Homeoviscous adaptation under pressure: the pressure dependence of membrane order in brain myelin membranes of deep-sea fish.

Steady-state and time-resolved anistropy of 1,6-diphenyl-1,3,5-hexatriene (DPH) fluorescence have been used to compare the hydrocarbon order of brain myelin membranes from a shallow water (plaice) and two deep-sea fish species (Coryphenoides rupestris and Coryphenoides armatus). At atmospheric pressure the deep sea fish displayed lower steady-state anisotropies than shallow water species although the pressure dependence of anisotropy was similar in all species.
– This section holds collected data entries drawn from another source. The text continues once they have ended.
(** * Further properties *)

(** ** The simulator *)

Lemma length_append (s1 s2 : string) :
  String.length (s1 ++ s2) = (String.length s1 + String.length s2)%nat.
Proof. induction s1 as [|c s1 IH]; cbn; [|rewrite IH]; reflexivity. Qed.

Lemma charsOf_append (s1 s2 : string) :
  charsOf (s1 ++ s2) = (charsOf s1 ++ charsOf s2)%list.
Proof.
  unfold charsOf. induction s1 as [|c s1 IH]; cbn; [|rewrite IH]; reflexivity.
Qed.

Lemma get_in_range (s : string) (n : nat) :
  (n < String.length s)%nat ->
  exists c, String.get n s = Some c /\ In c (charsOf s).
Proof.
  revert n. induction s as [|a s IH]; intros n Hn; cbn in Hn; [lia|].
  destruct n as [|n]; cbn.
  - exists a. split; [reflexivity|left; reflexivity].
  - destruct (IH n) as (c & Hget & Hin); [lia|].
    exists c. split; [exact Hget|right; exact Hin].
Qed.

(** [charAt] is one character of the string inside it, nothing outside. *)
Lemma charAt_shape (s : string) (i : Z) :
  (0 <= i < Z.of_nat (String.length s) ->
   exists c, charAt s i = String c "" /\ In c (charsOf s)) /\
  (String.length (charAt s i) <= 1)%nat.
Proof.
  unfold charAt. split.
  - intros [Hlo Hhi]. replace (i <? 0) with false by (symmetry; apply Z.ltb_ge; exact Hlo).
    destruct (get_in_range s (Z.to_nat i)) as (c & Hget & Hin); [lia|].
    rewrite Hget. exists c. split; [reflexivity|exact Hin].
  - destruct (i <? 0); [cbn; lia|].
    destruct (String.get (Z.to_nat i) s); cbn; lia.
Qed.

(** A draw in [0, 1) picks an index into the 36 characters. *)
Lemma draw_index (r : Q) :
  (0 <= r)%Q -> (r < 1)%Q ->
  0 <= Math_floor (r * inject_Z (Z.of_nat (String.length Steam2FASimulator.chars)))
    < Z.of_nat (String.length Steam2FASimulator.chars).
Proof.
  intros H0 H1. unfold Math_floor.
  change (inject_Z (Z.of_nat (String.length Steam2FASimulator.chars))) with 36%Q.
  change (Z.of_nat (String.length Steam2FASimulator.chars)) with 36.
  split.
  - change 0 with (Qfloor 0). apply Qfloor_resp_le.
    apply Qmult_le_0_compat; [exact H0|discriminate].
  - assert (Hlt : (inject_Z (Qfloor (r * 36)) < inject_Z 36)%Q).
    { apply Qle_lt_trans with (r * 36)%Q; [apply Qfloor_le|].
      setoid_replace (inject_Z 36) with (1 * 36)%Q by reflexivity.
      apply Qmult_lt_compat_r; [reflexivity|exact H1]. }
    rewrite <- Zlt_Qlt in Hlt. exact Hlt.
Qed.

Lemma Math_random_unit (rnd : list Q) :
  unitDraws rnd ->
  ((0 <= fst (Math_random rnd))%Q /\ (fst (Math_random rnd) < 1)%Q) /\
  unitDraws (snd (Math_random rnd)) /\
  snd (Math_random rnd) = skipn 1 rnd.
Proof.
  intros Hrnd. destruct Hrnd as [|r rnd Hr Hrnd]; cbn.
  - split; [split; [apply Qle_refl|reflexivity]|].
    split; [constructor|reflexivity].
  - split; [exact Hr|]. split; [exact Hrnd|reflexivity].
Qed.

Lemma generateRandomCode_loop_shape (n : nat) (result : string) (rnd : list Q) :
  unitDraws rnd ->
  let out := Steam2FASimulator.generateRandomCode_loop n result rnd in
  String.length (fst out) = (String.length result + n)%nat /\
  (Forall (fun c => In c (charsOf Steam2FASimulator.chars)) (charsOf result) ->
   Forall (fun c => In c (charsOf Steam2FASimulator.chars)) (charsOf (fst out))) /\
  snd out = skipn n rnd.
Proof.
  revert result rnd. induction n as [|n IH]; intros result rnd Hrnd; cbn zeta.
  - cbn. repeat split; [lia|auto].
  - cbn [Steam2FASimulator.generateRandomCode_loop]. unfold bind.
    destruct (Math_random_unit rnd Hrnd) as ([H0 H1] & Hrest & Hskip).
    destruct (Math_random rnd) as [r rnd'] eqn:Hdraw. cbn [fst snd] in *.
    destruct (proj1 (charAt_shape Steam2FASimulator.chars _) (draw_index r H0 H1))
      as (c & Hc & Hin).
    rewrite Hc.
    destruct (IH (result ++ String c "") rnd' Hrest) as (Hlen & Hall & Hsnd).
    split; [|split].
    + rewrite Hlen, length_append. cbn. lia.
    + intros Hres. apply Hall. rewrite charsOf_append.
      apply Forall_app. split; [exact Hres|].
      constructor; [exact Hin|constructor].
    + rewrite Hsnd, Hskip.
      destruct rnd; [cbn; rewrite skipn_nil; reflexivity|reflexivity].
Qed.
Lemma cross_step_spec acc i :
  (1 <= i < nrows d)%nat ->
  Indicators.cross_step d short_col long_col acc i
  = Ok (if golden_cross_at short long i
        then (fst acc ++ [default NaT (dates !! i)], snd acc)
        else if death_cross_at short long i
             then (fst acc, snd acc ++ [default NaT (dates !! i)])
             else acc).
Proof.
  intros Hi. unfold Indicators.cross_step.
  rewrite Hshort, Hlong, Hdates. simpl.
  rewrite !(iloc_cells short), !(iloc_cells long), iloc_dates by lia. simpl.
  unfold golden_cross_at, death_cross_at.
  change (fcmp Qle_bool) with fle. change (fcmp (fun x y => Qltb y x)) with fgt.
  change (fcmp (fun x y => Qle_bool y x)) with fge. change (fcmp Qltb) with flt.
  destruct (fle _ _); simpl.
  - destruct (fgt _ _); simpl; [reflexivity|].
    destruct (fge _ _); simpl; [|reflexivity].
    now destruct (flt _ _).
  - destruct (fge _ _); simpl; [|reflexivity].
    now destruct (flt _ _).
Qed.

Lemma cross_loop idx acc :
  List.Forall (fun i => (1 <= i < nrows d)%nat) idx ->
  Indicators.for_each (Indicators.cross_step d short_col long_col) idx acc
  = Ok (fst acc ++ dates_at dates (List.filter (golden_cross_at short long) idx),
        snd acc ++ dates_at dates (List.filter (death_cross_at short long) idx)).
Proof.
  intros H. revert acc. induction H as [|i idx Hi _ IH]; intros [g dd]; simpl.
  - now rewrite !app_nil_r.
  - rewrite cross_step_spec by exact Hi. simpl.
    destruct (golden_cross_at short long i) eqn:Eg.
    + rewrite (golden_not_death _ _ _ Eg). rewrite IH. simpl.
      now rewrite <- app_assoc.
    + destruct (death_cross_at short long i) eqn:Ed; rewrite IH; simpl;
        [now rewrite <- app_assoc | reflexivity].
Qed.
End Crossings.

Lemma get_has d c v : get_column d c = Ok v -> has_column d c = true.
Proof.
  unfold get_column, has_column. now destruct (assoc c (columns d)).
Qed.

Lemma scan_range n : List.Forall (fun i => (1 <= i < n)%nat) (seq 1 (n - 1)).
Proof. apply List.Forall_forall. intros i Hi. apply in_seq in Hi. lia. Qed.

Lemma dates_at_In dates f n x :
  length dates = n ->
  In x (dates_at dates (List.filter f (seq 1 (n - 1)))) ->
  exists i, f i = true /\ dates !! i = Some x.
Proof.
  intros Hlen H. unfold dates_at in H.
  apply in_map_iff in H as (i & <- & Hi).
  apply filter_In in Hi as [Hi Hf]. apply in_seq in Hi.
  exists i. split; [assumption|].
  destruct (lookup_lt_is_Some_2 dates i) as [y Hy]; [lia|]. now rewrite Hy.
Qed.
Time-resolved measurements allowed the separate determination of the rate of probe motion from the amplitude of that motion. Anisotropy decays were analysed in terms of two correlation times and a constant (r infinity). The r infinity and mean value of P2 order parameter for all species increased with pressure, the graphs for deep-sea species being translated to higher pressures relative to shallow-water species. The resulting pressure coefficients for C. armatus was distinctly less than for the two shallower species. These time-resolved studies show that the interspecific differences provide for similar order parameters in all three species when corrected to their respective habitat conditions of pressure and temperature. This indicates that myelin order is highly conserved despite the profound ordering effects of high hydrostatic pressure.